Victime: 9-year sentence and a metaphor that exposed the hidden cost of incest
What makes a victim statement unforgettable is not always its volume, but its precision. In Montreal, a teenage victim used a stark metaphor to describe years of incest, while in Alma another victim’s escape ended in severe injury after a violent confrontation over a drug debt. The two cases, though separate, show how victims are left carrying consequences that extend far beyond the courtroom. In both files, the legal outcomes were clear; what remains harder to measure is the damage that still shapes the people who survived.
Victim testimony that turned pain into evidence
In the Montreal case, Simone, 17, told the court that she was forced to endure abuse by her father from kindergarten until the end of adolescence. Her written statement compared the experience to an allergic child being made to eat peanuts every day: something dangerous, impossible to resist, and impossible to escape without consequences. The judge, Antoine Piché, called the metaphor “particularly striking, ” underscoring how the victim’s own words helped frame the harm in human terms.
The father, 42, pleaded guilty last year to incest and sexual exploitation. On Wednesday, the court imposed a nine-year prison sentence. The Crown and defense had jointly recommended that term, with prosecutor Karine Lagacé-Paquette emphasizing the frequency of the assaults, manipulation, and abuse of trust, while also giving significant weight to the guilty plea. Defense lawyer Camille Winiarz Devault highlighted her client’s full cooperation and his choice not to proceed to trial.
Why the victim narrative matters beyond the sentence
The power of the victim’s statement lies in how it made the abstract concrete. The case was not presented as a single incident but as repeated abuse over many years, with the father sleeping beside his daughter several times a week and controlling the environment through fear. The court heard that the abuse stopped only when he was caught by his partner in autumn 2024. That timing matters, because it shows how long a child can remain trapped when trust is weaponized inside a family.
The emotional aftermath is equally stark. Simone wrote that she feels broken, angry, and exhausted, yet still determined to move forward. Her words shift the focus from punishment alone to the longer question of recovery. A sentence can end a criminal file; it cannot, by itself, repair what a victim has had to live through. That is why the victim’s language became more than a personal account: it became a record of damage that the law can recognize but not erase.

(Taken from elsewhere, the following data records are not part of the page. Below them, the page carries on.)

(** X5: a call of [get_item_details] for a cached slug returns the cached
    payload and changes nothing, the clock included.  A call for a slug
    that is not cached sends exactly one request, for that slug, and
    the cache afterwards is the old one plus the returned payload under
    the slug, or the old one when nothing is returned.  The id index and
    the item list are never touched. *)
Theorem get_item_details_effect url_name st details st' :
  get_item_details w url_name st = Ok (details, st') ->
  same_catalog st st' /\
  match item_cache st !! url_name with
  | Some cached => details = Some cached /\ st' = st
  | None =>
      sends st' = sends st ++ [(send_time st, ITEM_URL url_name)] /\
      item_cache st'
      = match details with
        | Some item_data => <[url_name := item_data]> (item_cache st)
        | None => item_cache st
        end
  end.
Proof. apply get_item_details_step. Qed.

Lemma get_item_details_cache_grows url_name st details st' :
  get_item_details w url_name st = Ok (details, st') ->
  item_cache st ⊆ item_cache st'.
Proof.
  intros [_ Heff]%get_item_details_step.
  destruct (item_cache st !! url_name) as [cached|] eqn:Hc.
  - by destruct Heff as [_ ->].
  - destruct Heff as [_ ->]. destruct details; [|done].
    by apply insert_subseteq.
Qed.

End Effects.

(** ** Invariants of a scan *)

(** A property of the state that the two fetching operations keep is kept
    by every step of the engine. *)
Section Invariant.
Context (w : World) (Inv : state -> Prop).
Hypothesis Inv_details : forall url_name st details st',
  Inv st -> get_item_details w url_name st = Ok (details, st') -> Inv st'.
Hypothesis Inv_orders : forall url_name st orders st',
  Inv st -> get_orders w url_name st = Ok (orders, st') -> Inv st'.

Lemma fetched_parts_inv parts_ids st fetched st' :
  Inv st -> fetched_parts w parts_ids st = Ok (fetched, st') -> Inv st'.
Proof.
  revert st fetched. induction parts_ids as [|pid parts_ids IH];
    intros st fetched Hst.
  - by intros [= _ <-].
  - rewrite fetched_parts_cons.
    destruct (all_items_map st !! pid) as [p_slug|]; [|by apply IH].
    destruct (get_item_details w p_slug st) as [[p st1]|e] eqn:Hd; [|done].
    destruct (fetched_parts w parts_ids st1) as [[rest st2]|e] eqn:Hf; [|done].
    intros [= _ <-]. eapply IH; [|exact Hf]. by eapply Inv_details.
Qed.

Lemma components_loop_inv components total_cost component_data st priced st' :
  Inv st ->
  components_loop w components total_cost component_data st = Ok (priced, st') ->
  Inv st'.
Proof.
  revert total_cost component_data st.
  induction components as [|comp components IH];
    intros total_cost component_data st Hst.
  - by intros [= _ <-].
  - rewrite components_loop_cons.
    destruct (get_orders w (d_slug comp) st) as [[orders st1]|e] eqn:Ho; [|done].
    assert (Inv st1) as Hst1 by (by eapply Inv_orders).
    destruct (get_lowest_sell_price orders); [by apply IH|].
    by intros [= _ <-].
Qed.

Lemma price_set_inv set_root_item components st res st' :
  Inv st -> price_set w set_root_item components st = Ok (res, st') -> Inv st'.
Proof.
  intros Hst. rewrite price_set_spec.
  destruct (get_orders w (d_slug set_root_item) st) as [[orders st1]|e] eqn:Ho;
    [|done].
  assert (Inv st1) as Hst1 by (by eapply Inv_orders).
  destruct (get_lowest_sell_price orders); [|by intros [= _ <-]].
  destruct (components_loop w components 0 [] st1)
    as [[priced st2]|e] eqn:Hloop; [|done].
  assert (Inv st2) as Hst2 by (by eapply components_loop_inv).
  destruct priced as [[total_cost component_data]|]; by intros [= _ <-].
Qed.

Lemma calculate_set_profit_inv set_item_summary st res st' :
  Inv st -> calculate_set_profit w set_item_summary st = Ok (res, st') -> Inv st'.
Proof.
  intros Hst. rewrite calculate_set_profit_spec.
  destruct (get_item_details w (sm_slug set_item_summary) st)
    as [[set_details st1]|e] eqn:Hd; [|done].
  assert (Inv st1) as Hst1 by (by eapply Inv_details).
  destruct set_details as [set_details|]; [|by intros [= _ <-]].
  destruct (setParts set_details) as [parts_ids|]; [|by intros [= _ <-]].
  destruct (fetched_parts w parts_ids st1) as [[fetched st2]|e] eqn:Hf; [|done].
  assert (Inv st2) as Hst2 by (by eapply fetched_parts_inv).
  destruct (resolve_root set_details (flagged_root None fetched));
    [by apply price_set_inv|by intros [= _ <-]].
Qed.

Lemma evaluate_all_inv target_sets st outcomes st' :
  Inv st -> evaluate_all w target_sets st = Ok (outcomes, st') -> Inv st'.
Proof.
  revert st outcomes. induction target_sets as [|item target_sets IH];
    intros st outcomes Hst.
  - by intros [= _ <-].
  - rewrite evaluate_all_cons.
    destruct (calculate_set_profit w item st) as [[res st1]|e] eqn:Hc; [|done].
    destruct (evaluate_all w target_sets st1) as [[rest st2]|e] eqn:Hr; [|done].
    intros [= _ <-]. eapply IH; [|exact Hr]. by eapply calculate_set_profit_inv.
Qed.

(** With [initialize_items] keeping it too, a whole scan keeps it. *)
Lemma run_scan_inv progress_callback st out st' :
  (forall st st', Inv st -> initialize_items w st = Ok (tt, st') -> Inv st') ->
  Inv st -> run_scan w progress_callback st = Ok (out, st') -> Inv st'.
Proof.
  intros Inv_init Hst. rewrite run_scan_spec.
  destruct (initialize_items w st) as [[[] st0]|e] eqn:Hinit; [|done].
  destruct (evaluate_all w (List.filter is_prime_set (all_items_data st0)) st0)
    as [[outcomes st1]|e] eqn:Hall; [|done].
  intros [= _ <-]. eapply evaluate_all_inv; [|exact Hall]. by eapply Inv_init.
Qed.

End Invariant.

(** ** The item list and the id index *)

Lemma index_lookup items (ids : gmap string string) id :
  fold_left (fun m item => <[sm_id item := sm_slug item]> m) items ids !! id
  = match last (List.filter (fun i => String.eqb (sm_id i) id) items) with
    | Some i => Some (sm_slug i)
    | None => ids !! id
    end.
Proof.
  revert ids. induction items as [|i items IH]; intros ids; [done|].
  simpl. rewrite IH.
  destruct (String.eqb_spec (sm_id i) id) as [Heq|Hne].
  - destruct (List.filter _ items) as [|j l] eqn:Hf.
    + simpl. rewrite Heq. apply lookup_insert_eq.
    + rewrite last_cons_cons.
      destruct (last (j :: l)) eqn:Hl; [done|]. by apply last_None in Hl.
  - destruct (last (List.filter _ items)); [done|].
    by apply lookup_insert_ne.
Qed.

Section Catalog.
Context (w : World).

Lemma initialize_items_effect st st' :
  initialize_items w st = Ok (tt, st') ->
  item_cache st' = item_cache st /\
  match all_items_data st with
  | _ :: _ => st' = st
  | [] =>
      exists items st1,
        get_all_items w st = Ok (items, st1) /\
        sends st' = sends st1 /\
        last_request_time st' = last_request_time st1 /\
        all_items_data st' = items /\
        all_items_map st'
        = fold_left (fun m item => <[sm_id item := sm_slug item]> m)
                    items (all_items_map st) /\
        now st' = now st1
  end.
Proof.
  unfold initialize_items, bind at 1, gets. cbv beta.
  destruct (all_items_data st) as [|item items] eqn:Hdata.
  - unfold bind at 1.
    destruct (get_all_items w st) as [[items st1]|e] eqn:Hitems; [|done].
    pose proof (get_all_items_effect _ _ _ _ Hitems) as (_ & Hcache & Hmap & _).
    unfold bind, modify. simpl. intros [= <-]. simpl.
    split; [done|]. exists items, st1. by rewrite Hmap.
  - by intros [= <-].
Qed.

(** X6: the id index follows the item list.  If, before a scan, every id
    of the index leads to the slug of the last item of the list with that
    id (as in a fresh process, where both are empty), the same holds
    after the scan; and a list that was loaded is not loaded again: the
    scan leaves list and index as they were. *)
Theorem index_follows_item_list progress_callback st out st' :
  indexed st ->
  run_scan w progress_callback st = Ok (out, st') ->
  indexed st' /\ (all_items_data st <> [] -> same_catalog st st').
Proof.
  intros Hidx Hscan. split.
  - revert Hidx Hscan. apply run_scan_inv.
    + intros url_name st1 details st2 Hst1 [[Hmap Hdata] _]%get_item_details_step.
      unfold indexed. by rewrite Hmap, Hdata.
    + intros url_name st1 orders st2 Hst1 (_ & _ & Hmap & Hdata)%get_orders_effect.
      unfold indexed. by rewrite Hmap, Hdata.
    + intros st1 st2 Hst1 [_ Hinit]%initialize_items_effect.
      destruct (all_items_data st1) as [|item items] eqn:Hdata; [|by subst].
      destruct Hinit as (items & st3 & _ & _ & _ & Hd & Hm & _).
      intros id. rewrite Hm, Hd, index_lookup, Hst1, Hdata. simpl.
      by destruct (last (List.filter _ items)).
  - intros Hloaded. revert Hscan.
    apply (run_scan_inv w (fun st1 => same_catalog st st1)).
    + intros url_name st1 details st2 [Hm Hd] [[Hmap Hdata] _]%get_item_details_step.
      split; congruence.
    + intros url_name st1 orders st2 [Hm Hd] (_ & _ & Hmap & Hdata)%get_orders_effect.
      split; congruence.
    + intros st1 st2 [Hm Hd] [_ Hinit]%initialize_items_effect.
      destruct (all_items_data st1) eqn:Hdata; [congruence|].
      subst. split; congruence.
    + by split.
Qed.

From Alma to Montreal: two courts, one common reality
In Alma, a different victim was injured after a confrontation over a drug debt on September 7, 2025. Jerry Bouchard admitted guilt, and Judge Jean-François Poirier accepted the joint recommendation of 30 months in detention. The facts presented in court described a violent sequence: arrival at the home with two accomplices, a threat with a telephone cord, a brief attempt to calm the situation, and then a desperate escape through a second-floor jump that left the victim badly hurt. Defense counsel François Bourgeois noted that the victim still does not have use of his legs.
The Alma file also included other legal consequences: the confiscation of 1, 500 dollars posted for release, the return of the Mercedes to its owner, and the release of 5, 100 dollars that had been seized but was deemed lawfully owned. Bouchard also settled two breach-of-order cases and transferred other files from Chicoutimi involving narcotics and an imitation firearm. Taken together, the proceedings show how one episode can generate a cascade of criminal consequences, but the victim’s injuries remain the most enduring fact in the record.
The broader lesson for courts and communities
These cases point to two different kinds of victimization: one rooted in prolonged family abuse, the other in immediate violence linked to criminal debt. Both expose a central reality: the legal system can measure pleas, sentences, seizures, and transfers, but the victim carries the deeper burden. In Montreal, that burden is psychological and lifelong. In Alma, it is physical and permanent. The common thread is how survival often depends on choices made under fear, pressure, or coercion.
The question these files leave behind is not only what sentence was imposed, but whether society fully understands what the victim has already lost. When a courtroom hears pain translated into a metaphor, or a body left without the use of its legs, what remains to be done after the judgment is read?